Stored data |
--------------------------------

(* ===================================================================== *)
(** ** More on the poller and the facade                                  *)
(* ===================================================================== *)

(** X1.  The poller stops at the first reply that settles it: when it has
    settled, every reply before the last was a status in a state that is
    not terminal, the last reply is the one that settled it, or one more
    such status when the result is the timeout, and a returned status is
    the payload of the last reply. *)
Theorem poller_stops_at_first_settling_reply host fuel o w r w' :
  pollFlowRunUntilComplete host fuel o w = (r, w') ->
  r <> Pending ->
  (calls w < calls w')%nat
  /\ (forall k, (calls w <= k)%nat -> (S k < calls w')%nat -> waits host k)
  /\ (r = Throw PollingTimeout -> waits host (pred (calls w')))
  /\ (r <> Throw PollingTimeout -> settles host (pred (calls w')) r)
  /\ (forall j, r = Return j -> delivers host (pred (calls w')) j).
Proof.
  intros E Hr. rewrite pollFlowRunUntilComplete_eq in E.
  change (calls w) with (calls (emit (EvNow (now w)) w)).
  revert E Hr. generalize (emit (EvNow (now w)) w) as w0.
  generalize (now w) as st. intros st w0 E. revert fuel w0 r w' E.
  apply (poll_loop_passes host o st
           (fun _ w0 r w' =>
              r <> Pending ->
              (calls w0 < calls w')%nat
              /\ (forall k, (calls w0 <= k)%nat -> (S k < calls w')%nat ->
                            waits host k)
              /\ (r = Throw PollingTimeout -> waits host (pred (calls w')))
              /\ (r <> Throw PollingTimeout ->
                  settles host (pred (calls w')) r)
              /\ (forall j, r = Return j ->
                            delivers host (pred (calls w')) j))).
  - congruence.
  - intros n w0 r Hs _. cbn [calls after_fetch pred].
    split; [lia|]. split; [intros; lia|]. split.
    + intros ->. now apply settles_not_timeout in Hs.
    + split; [auto|]. intros j ->. now inversion Hs.
  - intros n w0 Hw _ _. cbn [calls after_fetch emit pred].
    split; [lia|]. split; [intros; lia|]. split; [auto|].
    split; [congruence|discriminate].
  - intros n w0 r w' Hw _ w3 _ IH Hr.
    destruct (IH Hr) as (H1 & H2 & H3 & H4 & H5). unfold w3 in *.
    cbn [calls after_fetch emit after_sleep] in *.
    split; [lia|]. split; [|auto].
    intros k Hk1 Hk2.
    destruct (Nat.eq_dec k (calls w0)) as [-> | Hne]; [exact Hw|].
    apply H2; lia.
Qed.

Lemma poller_stops_at_first_settling_reply_witness :
  let run := pollFlowRunUntilComplete three_step 5 (sample 10 10000) boot in
  fst run = Return (status_payload "DONE")
  /\ waits three_step 0 /\ waits three_step 1
  /\ delivers three_step 2 (status_payload "DONE").
Proof.
  intros run.
  destruct (poller_stops_at_first_settling_reply three_step 5
              (sample 10 10000) boot (fst run) (snd run) eq_refl
              ltac:(discriminate))
    as (_ & Hw & _ & _ & Hd).
  split; [reflexivity|].
  split; [apply Hw; cbn; lia|]. split; [apply Hw; cbn; lia|].
  exact (Hd (status_payload "DONE") eq_refl).
Defined.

--------------------------------

Try it | All lines of the data above that include the word "host" must be shown.

Task response |
Theorem poller_stops_at_first_settling_reply host fuel o w r w' :
  pollFlowRunUntilComplete host fuel o w = (r, w') ->
  /\ (forall k, (calls w <= k)%nat -> (S k < calls w')%nat -> waits host k)
  /\ (r = Throw PollingTimeout -> waits host (pred (calls w')))
  /\ (r <> Throw PollingTimeout -> settles host (pred (calls w')) r)
  /\ (forall j, r = Return j -> delivers host (pred (calls w')) j).
  apply (poll_loop_passes host o st
                            waits host k)
              /\ (r = Throw PollingTimeout -> waits host (pred (calls w')))
                  settles host (pred (calls w')) r)
                            delivers host (pred (calls w')) j))).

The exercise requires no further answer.